As we write, rescuers are digging for survivors and for bodies of persons who remained missing after they and their homes were gobbled up by part of the mountains of Naga City, Cebu, on Thursday.
In upland Barangay Tinaan, Naga City, and in neighboring areas, the terrain, loosened by sporadic rain, is still treacherous, still landslide-prone though the earth has claimed 29 lives and still hides scores more.
Somewhere in our hearts, we wish we could say such a tragedy — of men, women, and children being buried in a flash before their time on this side of life is up — happens only in movies.

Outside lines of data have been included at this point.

(* ===== verification/Documents.v ===== *)
(** * Business documents

    [internal/core/domain/document/document.go], the repository
    [internal/core/repository/postgres/document_repo.go] with
    [queries/documents.sql], and
    [internal/core/usecase/document/document_usecase.go], which writes the
    document, its outbox event and its audit entry in one transaction. *)

From S2P Require Import Prelude GoStrings GoTime GoFloat Sdk Tables Money Workflow SequenceStore EventBus Outbox AuditTrail.
#[local] Open Scope string_scope.
#[local] Open Scope list_scope.
#[local] Open Scope Z_scope.

(** ** Domain *)

Abbreviation DocumentType := string.

Record DocumentLine := mkDocumentLine {
  dl_ID : ID;
  dl_TenantID : ID;
  dl_DocumentID : ID;
  dl_LineNumber : Z;
  dl_ProductID : option ID;
  dl_ProductName : string;
  dl_Description : string;
  dl_Quantity : float64;
  dl_UnitID : ID;
  dl_UnitCode : string;
  dl_UnitPrice : Money;
  dl_Subtotal : Money;
  dl_Metadata : AnyMap;
  dl_CreatedAt : Time;
  dl_UpdatedAt : Time;
}.

Record DocumentTransition := mkDocumentTransition {
  dt_ID : ID;
  dt_TenantID : ID;
  dt_DocumentID : ID;
  dt_FromStatus : Workflow.Status;
  dt_ToStatus : Workflow.Status;
  dt_Reason : string;
  dt_ActorID : option ID;
  dt_CreatedAt : Time;
}.

Record Document := mkDocument {
  doc_ID : ID;
  doc_TenantID : ID;
  doc_OrganizationID : ID;
  doc_OrganizationName : string;
  doc_DocumentType : DocumentType;
  doc_DocumentNumber : string;
  doc_DocumentDate : Time;
  doc_PartyID : option ID;
  doc_PartyName : string;
  doc_Status : Workflow.Status;
  doc_TotalAmount : Money;
  doc_Notes : string;
  doc_Metadata : AnyMap;
  doc_CreatedBy : option ID;
  doc_Lines : list DocumentLine;
  doc_Transitions : list DocumentTransition;
  doc_CreatedAt : Time;
  doc_UpdatedAt : Time;
}.

Definition with_parts (d : Document) (lines : list DocumentLine) (trans : list DocumentTransition) : Document :=
  mkDocument (doc_ID d) (doc_TenantID d) (doc_OrganizationID d) (doc_OrganizationName d)
    (doc_DocumentType d) (doc_DocumentNumber d) (doc_DocumentDate d) (doc_PartyID d) (doc_PartyName d)
    (doc_Status d) (doc_TotalAmount d) (doc_Notes d) (doc_Metadata d) (doc_CreatedBy d)
    lines trans (doc_CreatedAt d) (doc_UpdatedAt d).

Record DocumentFilter := mkDocumentFilter {
  df_OrganizationID : option ID;
  df_DocumentType : option DocumentType;
  df_Status : option Workflow.Status;
  df_Limit : Z;
  df_Offset : Z;
}.

(** ** Tables *)

Record DocRow := mkDocRow {
  dr_id : ID;
  dr_tenant_id : ID;
  dr_organization_id : ID;
  dr_document_type : string;
  dr_document_number : string;
  dr_document_date : Time;
  dr_party_id : option ID;
  dr_status : string;
  dr_total_amount : Z;
  dr_currency : string;
  dr_notes : option string;
  dr_metadata : AnyMap;
  dr_created_by : option ID;
  dr_created_at : Time;
  dr_updated_at : Time;
}.

Record LineRow := mkLineRow {
  lr_id : ID;
  lr_tenant_id : ID;
  lr_document_id : ID;
  lr_line_number : Z;
  lr_product_id : option ID;
  lr_description : string;
  lr_quantity : float64;
  lr_unit_id : ID;
  lr_unit_price : Z;
  lr_subtotal : Z;
  lr_metadata : AnyMap;
  lr_created_at : Time;
  lr_updated_at : Time;
}.

Record TransRow := mkTransRow {
  tr_id : ID;
  tr_tenant_id : ID;
  tr_document_id : ID;
  tr_from_status : string;
  tr_to_status : string;
  tr_reason : option string;
  tr_actor_id : option ID;
  tr_created_at : Time;
}.

Record DocTables := mkDocTables {
  t_documents : gmap ID DocRow;
  t_lines : gmap ID LineRow;
  t_transitions : gmap ID TransRow;
}.

(** The tables the document use case writes. *)
Record DocDB := mkDocDB {
  db_doc : DocTables;
  db_outbox : OutboxTable;
  db_audit : AuditTable;
  db_seq : SeqTable;
}.

#[export] Instance lens_doc : Lens DocDB DocTables.
Proof.
  refine {| lens_get := db_doc;
            lens_set e d := mkDocDB e (db_outbox d) (db_audit d) (db_seq d) |}; by intros; try destruct d.
Defined.
#[export] Instance lens_outbox : Lens DocDB OutboxTable.
Proof.
  refine {| lens_get := db_outbox;
            lens_set e d := mkDocDB (db_doc d) e (db_audit d) (db_seq d) |}; by intros; try destruct d.
Defined.
#[export] Instance lens_audit : Lens DocDB AuditTable.
Proof.
  refine {| lens_get := db_audit;
            lens_set e d := mkDocDB (db_doc d) (db_outbox d) e (db_seq d) |}; by intros; try destruct d.
Defined.
#[export] Instance lens_seq : Lens DocDB SeqTable.
Proof.
  refine {| lens_get := db_seq;
            lens_set e d := mkDocDB (db_doc d) (db_outbox d) (db_audit d) e |}; by intros; try destruct d.
Defined.

(** What the queries join from tables of other components, and the rows the
    server refuses (lengths, foreign keys, values that are not JSON). *)
Class Catalog := {
  cat_organization : ID -> option string;
  cat_party : ID -> option string;
  cat_unit : ID -> option string;
  cat_product : ID -> option string;
  doc_refused : DocRow -> option error;
  line_refused : LineRow -> option error;
  trans_refused : TransRow -> option error;
  outbox_refused : OutboxRow -> option error;
  audit_refused : AuditLog -> option error;
  seq_refused : SeqRow -> option error;
}.

(** [pgx.ErrNoRows], which some methods return as it is. *)
Definition errNoRows : error := ENew "no rows in result set".

(** ** Repository *)

Section Repo.
  Context `{UnicodeTables, Env, Pg, Catalog}.

Definition doc_row (doc : Document) : DocRow := {|
  dr_id := doc_ID doc;
  dr_tenant_id := doc_TenantID doc;
  dr_organization_id := doc_OrganizationID doc;
  dr_document_type := doc_DocumentType doc;
  dr_document_number := doc_DocumentNumber doc;
  dr_document_date := pg_date (doc_DocumentDate doc);
  dr_party_id := opt_ref (doc_PartyID doc);
  dr_status := doc_Status doc;
  dr_total_amount := m_amount (doc_TotalAmount doc);
  dr_currency := m_currency (doc_TotalAmount doc);
  dr_notes := text_or_null (doc_Notes doc);
  dr_metadata := pg_jsonb <$> doc_Metadata doc;
  dr_created_by := opt_ref (doc_CreatedBy doc);
  dr_created_at := pg_timestamptz (doc_CreatedAt doc);
  dr_updated_at := pg_timestamptz (doc_UpdatedAt doc) |}.

(** uq_documents_tenant_type_number. *)
Definition same_number (a b : DocRow) : bool :=
  bool_decide (dr_tenant_id a = dr_tenant_id b)
  && String.eqb (dr_document_type a) (dr_document_type b)
  && String.eqb (dr_document_number a) (dr_document_number b).

Definition insert_document (row : DocRow) (t : DocTables) : res (DocRow * DocTables) :=
  if bool_decide (dr_id row = NilID \/ dr_tenant_id row = NilID \/ dr_organization_id row = NilID)
  then Err pg_unique_violation
  else match t_documents t !! dr_id row, select_one (same_number row) (t_documents t), doc_refused row with
       | Some _, _, _ => Err pg_unique_violation
       | None, Some _, _ => Err pg_unique_violation
       | None, None, Some e => Err e
       | None, None, None =>
           Ok (row, mkDocTables (<[dr_id row := row]> (t_documents t)) (t_lines t) (t_transitions t))
       end.

(** The document with the identifier and times the server stored. *)
Definition repo_CreateDocument (doc : Document) : M DocTables Document :=
  row <- query (insert_document (doc_row doc)) ;;
  ret (mkDocument (dr_id row) (doc_TenantID doc) (doc_OrganizationID doc) (doc_OrganizationName doc)
    (doc_DocumentType doc) (doc_DocumentNumber doc) (doc_DocumentDate doc) (doc_PartyID doc)
    (doc_PartyName doc) (doc_Status doc) (doc_TotalAmount doc) (doc_Notes doc) (doc_Metadata doc)
    (doc_CreatedBy doc) (doc_Lines doc) (doc_Transitions doc) (dr_created_at row) (dr_updated_at row)).

(** [JOIN organizations]: a row without its organization is not returned.
    [MustNewMoney] panics on a stored currency that is not three bytes. *)
Definition toDomainDocument (row : DocRow) : res Document :=
  match MustNewMoney (dr_total_amount row) (dr_currency row) with
  | Ok total =>
      Ok {| doc_ID := dr_id row;
            doc_TenantID := dr_tenant_id row;
            doc_OrganizationID := dr_organization_id row;
            doc_OrganizationName := default "" (cat_organization (dr_organization_id row));
            doc_DocumentType := dr_document_type row;
            doc_DocumentNumber := dr_document_number row;
            doc_DocumentDate := dr_document_date row;
            doc_PartyID := dr_party_id row;
            doc_PartyName := default "" (p ← dr_party_id row; cat_party p);
            doc_Status := dr_status row;
            doc_TotalAmount := total;
            doc_Notes := default "" (dr_notes row);
            doc_Metadata := dr_metadata row;
            doc_CreatedBy := dr_created_by row;
            doc_Lines := [];
            doc_Transitions := [];
            doc_CreatedAt := dr_created_at row;
            doc_UpdatedAt := dr_updated_at row |}
  | Err e => Err e
  | Panic e => Panic e
  end.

We hold our breaths; we cross our fingers, hoping that emergency responders, each in one piece, may accomplish their heartbreaking mission, that survivors may yet be extricated from the ground, that families anxiously waiting may — if the worst is confirmed — have bodies to carry home, mourn, and properly entomb.
We take pride in our highlands; they are the kind of stuff of which many of our songs are made. In our national anthem, we sing of the hills where we feel our glorious liberty. But from now on, many of us will never again be able to look at a mountain the same way, whether in photographs or before our very eyes.
We cannot imagine the lamentation flowing from the guts of those who have lost loved ones, though in the works of lensmen — snaps of a mother and child locked in a final embrace before their final breath, of siblings frozen in gestures of shielding each other from rampaging soil — we have imbibed something of the bitter sorrow of the bereaved.
May we not leave anyone feeling forsaken. The time calls for faith and goodwill. Our prayers are being offered for the dead and for the ones they left behind; volunteerism and attentiveness are evident, attesting to Cebuanos’ will to save. This is how we begin ensuring that the harrowing deaths of Althea Siton, 4; Mark Lawrence Campanilla, 3; Nina Siton, 7; Michael Versales, 16; Crystal Jean Siton, 14, and of others among their families, friends, and neighbors shall not be for nought.
In the fragility of our best efforts against the greatness of the tragedy, the flimsiness of our sincerest condolences against the brutality of the looming wakes and burials, we shall find both the rage that hales to justice those who enabled the catastrophe and the wisdom that remembers the sacredness of our mother planet in whose bosom we are but frail flowers, at risk of being crushed wherever we imperil her for profit.